Well, it’s sort of Kermit.The points on his collar are a little shorter than the “real” Kermit’s, and his tongue’s not really the right color, and his head… You know, his head looks a lot like a watermelon. It’s not the worst Kermit doll ever, but it’s far from the best.
So guess how much this thing costs. Give up? Two hundred sixty-five dollars. That’s not a typo… The doll is made by the Steiff teddy bear company, and that’s the price listed for it on their website. How in the world can they justify such a steep price? Is the doll filled with diamonds? Does Steve Whitmire personally deliver the doll to your house and then stick around all afternoon to play board games with you? When you squeeze its hand, does it dispense chocolate truffles and swimming pools?
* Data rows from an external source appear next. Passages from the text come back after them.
(* ===== verification/RouterTable.v ===== *)
(** * The compiled route table

    What [add_rows] builds and how [match_] reads it (Router.v).  The rows of the table are laid out one
    after the other ([holds]); the children of a node are a slice of the next row, when the rows are in
    step ([in_step]: the base routers of a row are the router numbers of the row above, each repeated
    as often as the router has children).  [choose] is the reference for the lookup among siblings: the
    one that matches the segment, else the wildcard; [pick_choose] says that the probe from the hash of
    the segment finds it when no two siblings compete ([unambiguous]). *)

From Stdlib Require Import ZArith Lia.
From stdpp Require Import base sorting strings tactics list.
From S2P Require Import Prelude Text HttpTypes Frame Steps Router.

Open Scope Z_scope.

#[local] Arguments Z.testbit : simpl never.
#[local] Arguments Z.land : simpl never.

(** ** Method masks *)

Section Masks.
Context {H : Type}.

Lemma lane_range m : 0 <= lane m < 10.
Proof. destruct m; cbn; lia. Qed.

Lemma lane_inj m m' : lane m = lane m' -> m = m'.
Proof. by destruct m, m'. Qed.

Lemma byte_at_testbit mask i j : 0 <= i -> 0 <= j < 8 ->
  Z.testbit (Z.land (Z.shiftr mask i) 255) j = Z.testbit mask (i + j).
Proof.
  intros Hi Hj. change 255 with (Z.ones 8). rewrite Z.land_spec, Z.ones_spec_low, andb_true_r by lia.
  rewrite Z.shiftr_spec by lia. f_equal. lia.
Qed.

Lemma byte_at_range mask i : 0 <= Z.land (Z.shiftr mask i) 255 < 256.
Proof. change 255 with (Z.ones 8). rewrite Z.land_ones by lia. change 256 with (2 ^ 8). apply Z.mod_pos_bound. lia. Qed.

Lemma byte_ext a b : 0 <= a < 256 -> 0 <= b < 256 -> (forall j, 0 <= j < 8 -> Z.testbit a j = Z.testbit b j) -> a = b.
Proof.
  intros Ha Hb Hj. apply Z.bits_inj'. intros n Hn. destruct (Z.lt_ge_cases n 8); [apply Hj; lia|].
  rewrite <- (Z.mod_small a (2 ^ 8)), <- (Z.mod_small b (2 ^ 8)) by lia. by rewrite !Z.mod_pow2_bits_high by lia.
Qed.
None of the above. You only get the doll. However, there is some exciting news. According to the Steiff website: “For the first time ever, Kermit will be made of genuine German mohair.”Wow !All these years the fans have been clamoring for Kermit to be made of German mohair, and finally our German mohair dreams have come true. And it’s genuine! None of that damn faux German mohair here. I mean, I hate it when I spend $265 on a doll, only to bring it home, look at it under a microscope, and discover that it’s made of imitation German mohair, or worse, genuine Czechoslovakian mohair, which any baby or elderly lady knows is shoddy mohair. That really chaps my hide.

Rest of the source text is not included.